• Enara’s discovery of DARKFOX delivers on the vision of translating the dark genome into a new class of clinically actionable Dark Antigens and will be highlighted in an oral presentation at SITC 2025
• DARKFOX demonstrates best-in-class target properties: high tumor specificity, homogeneous expression in tumors and high prevalence in significant patient populations including lung, breast and GI cancers
• ENA101, a first-in-class bispecific T cell engager against DARKFOX, has been developed and optimized using Enara’s EnTiCE platform and demonstrates high selectivity, potent cytotoxicity and robust T cell activation supporting a large therapeutic window and strong potential to transform the standard of care
• ENA101 is advancing into IND-enabling studies with clear development path to submission in 2026
• Enara is continuing to invest in EDAPT, its world-leading Dark Antigen discovery platform, with a recent expansion of its discovery capabilities to include Dark Cell Surface Proteins
  
  

Enara Bio, a biopharmaceutical company pioneering the discovery of novel Dark Antigens® and the development of bispecific T cell engagers for solid tumors, will unveil its newly discovered cancer-specific target DARKFOX^TM as the first in a new category of validated Dark Antigens in an oral presentation at the upcoming Society for Immunotherapy of Cancer (SITC) 2025 annual meeting. SITC 2025 is being held on November 5-9 in National Harbor, MD.

“Our DARKFOX discovery marks a turning point showing that the dark genome harbors a rich source of tumor-specific antigens that can be both prevalent and actionable.” said Kevin Pojasek, Ph.D., Chief Executive Officer of Enara Bio. “Enara was founded on the premise that the next generation of cancer immunotherapies will require novel tumor-specific targets to address the unmet need in patients across a wide variety of solid tumor types. With the discovery of DARKFOX, we have achieved a major breakthrough in validating the first in a completely new class of Dark Antigens, cementing our leadership position in this field.

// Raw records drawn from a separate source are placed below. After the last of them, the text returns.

Lemma length_slots J : length (slots J) = length ps.
Proof. apply length_imap. Qed.

Lemma slots_lookup J j : slots J !! j = (fun part => if decide (j ∈ J) then Some part else None) <$> ps !! j.
Proof. unfold slots. rewrite list_lookup_imap. by destruct (ps !! j). Qed.

Lemma slots_nil : slots [] = replicate (length ps) None.
Proof.
  apply list_eq. intros j. rewrite slots_lookup.
  destruct (ps !! j) as [part|] eqn:E; cbn.
  - rewrite decide_False by apply not_elem_of_nil. symmetry. apply lookup_replicate_2.
    by apply lookup_lt_Some in E.
  - symmetry. apply lookup_replicate_None. by apply lookup_ge_None in E.
Qed.

Lemma slots_cons J j part :
  ps !! j = Some part -> <[j := Some part]> (slots J) = slots (j :: J).
Proof.
  intros Hj. apply list_eq. intros k. rewrite slots_lookup.
  destruct (decide (k = j)) as [->|Hk].
  - rewrite list_lookup_insert_eq by (rewrite length_slots; by apply lookup_lt_Some in Hj).
    rewrite Hj. cbn. by rewrite decide_True by left.
  - rewrite list_lookup_insert_ne, slots_lookup by done. destruct (ps !! k); cbn; [|done].
    f_equal. apply decide_ext. rewrite elem_of_cons. tauto.
Qed.

Lemma slots_full J : (forall j, (j < length ps)%nat -> j ∈ J) -> slots J = map Some ps.
Proof.
  intros HJ. apply list_eq. intros j. rewrite slots_lookup, list_lookup_fmap.
  destruct (ps !! j) eqn:E; cbn; [|done].
  rewrite decide_True; [done|]. apply HJ. by apply lookup_lt_Some in E.
Qed.

Lemma slots_missing J j : (j < length ps)%nat -> j ∉ J -> existsb part_missing (slots J) = true.
Proof.
  intros Hj HJ. apply existsb_missing, list_elem_of_lookup. exists j. rewrite slots_lookup.
  destruct (lookup_lt_is_Some_2 ps j Hj) as [part ->]. cbn. by rewrite decide_False.
Qed.

Lemma parts_bytes_all (qs : list (list byte)) : parts_bytes (map Some qs) = len (mjoin qs).
Proof.
  induction qs as [|q qs IH]; [done|]. rewrite mjoin_cons, length_app.
  change (parts_bytes (map Some (q :: qs))) with (len q + parts_bytes (map Some qs)). lia.
Qed.

Lemma parts_bytes_slots_le J : parts_bytes (slots J) <= len (mjoin ps).
Proof.
  rewrite <- parts_bytes_all. apply parts_bytes_imap_le. intros j q. case_decide; auto.
Qed.

Lemma assembling_nil :
  set_reassembly (<[id := mkReassembly (replicate (length ps) None)]> (reassembly a))
    (set_reassembly_parts (reassembly_parts a + len ps) a) = assembling [].
Proof.
  unfold assembling. rewrite slots_nil, parts_bytes_replicate, Z.add_0_r. by destruct a.
Qed.
(* ===== verification/VoxelContent.v ===== *)
(** * The canonical content pack
    ([crates/content/mc-content-canonical/src/gameplay.rs], [.../catalog.rs], [.../lib.rs])

    The [ContentBehavior] the server ships: the flat world, the container kinds and the
    roles of their slots, the crafting recipes, the furnace, what may be placed, dropped
    or held.  Slots are lists indexed as the code indexes them; [None] is a failing index.
    Properties are the [i16] values of a furnace. *)

From Stdlib Require Import Floats.SpecFloat.
From S2P Require Import Prelude VoxelModel VoxelItems.

Module catalog.
Definition AIR := "minecraft:air".
Definition STONE := "minecraft:stone".
Definition DIRT := "minecraft:dirt".
Definition GRASS_BLOCK := "minecraft:grass_block".
Definition COBBLESTONE := "minecraft:cobblestone".
Definition OAK_PLANKS := "minecraft:oak_planks".
Definition BEDROCK := "minecraft:bedrock".
Definition SAND := "minecraft:sand".
Definition SANDSTONE := "minecraft:sandstone".
Definition GLASS := "minecraft:glass".
Definition BRICKS := "minecraft:bricks".
Definition OAK_LOG := "minecraft:oak_log".
Definition STICK := "minecraft:stick".
Definition CRAFTING_TABLE := "minecraft:crafting_table".
Definition CHEST := "minecraft:chest".
Definition FURNACE := "minecraft:furnace".
End catalog.

Module ids.
Definition PLAYER := "canonical:player".
Definition CRAFTING_TABLE := "canonical:crafting_table".
Definition CHEST_27 := "canonical:chest_27".
Definition FURNACE := "canonical:furnace".
Definition CHEST_BLOCK_ENTITY := "canonical:chest".
Definition FURNACE_BLOCK_ENTITY := "canonical:furnace".
Definition FURNACE_BURN_LEFT := "canonical:furnace.burn_left".
Definition FURNACE_BURN_MAX := "canonical:furnace.burn_max".
Definition FURNACE_COOK_PROGRESS := "canonical:furnace.cook_progress".
Definition FURNACE_COOK_TOTAL := "canonical:furnace.cook_total".
End ids.

Definition PLAYER_LOCAL_SLOT_COUNT : Z := 9.
Definition FURNACE_COOK_TOTAL_TICKS : Z := 200.
Definition i16_max : Z := 32767.

(** A [match] on a string key: the value of the first row with that key. *)
Fixpoint by_key {A} (key : string) (rows : list (string * A)) : option A :=
  match rows with
  | [] => None
  | (k, a) :: rows => if bool_decide (key = k) then Some a else by_key key rows
  end.

(** ** The tables *)

Fixpoint fill_slots (slot : Z) (keys : list string) (inv : PlayerInventory) : option PlayerInventory :=
  match keys with
  | [] => Some inv
  | key :: keys =>
      '(_, inv) ← inv_set slot (Some (item_stack_new key 64 0)) inv; fill_slots (slot + 1) keys inv
  end.
(** The inventory is new, so no index fails. *)
Definition creative_starter_inventory : PlayerInventory :=
  default new_empty (fill_slots 36
    [catalog.STONE; catalog.DIRT; catalog.GRASS_BLOCK; catalog.COBBLESTONE; catalog.OAK_PLANKS;
     catalog.SAND; catalog.SANDSTONE; catalog.GLASS; catalog.BRICKS] new_empty).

“Moreover, in ENA101, we have designed an optimized bispecific TCE candidate against DARKFOX using our EnTiCE platform and rapidly confirmed its first-in-class therapeutic potential, and we are now moving decisively to prepare for our first IND submission. As we look to the future, we are exploring multiple ways that Dark Antigens might be targetable including expanding our discovery platform, EDAPT, to identify and validate Dark Cell Surface Proteins, which could enable even more therapeutic modalities.”

DARKFOX is a polypeptide product of an alternative open reading frame (ORF) associated with FOXM1, which is robustly presented at the surface of solid tumor cells. Further, DARKFOX is expressed homogeneously across multiple solid tumor types with minimal expression in normal cells. Importantly, its expression is shared across broad patient populations, including in a majority of patients with squamous cell carcinomas such as Lung, Head & Neck and Esophageal. Taken together, these properties make DARKFOX a compelling new target for cancer immunotherapy that establishes a new precedent for broad applicability of peptide HLA targets.

Based on the breakthrough discovery of DARKFOX, Enara designed ENA101 as its lead bispecific TCE candidate using its EnTiCE® platform, which has been developed to create best-in-class molecules with kinetically optimized properties to maximize patient benefit. Enara’s EnTiCE® toolkit allows for rapid refinement of molecular formats to achieve an optimal immune synapse for any tumor antigen binder. ENA101 is rapidly progressing in IND-enabling studies with the goal of developing a first-in-class bispecific TCE that can provide durable benefit for broad populations of cancer patients.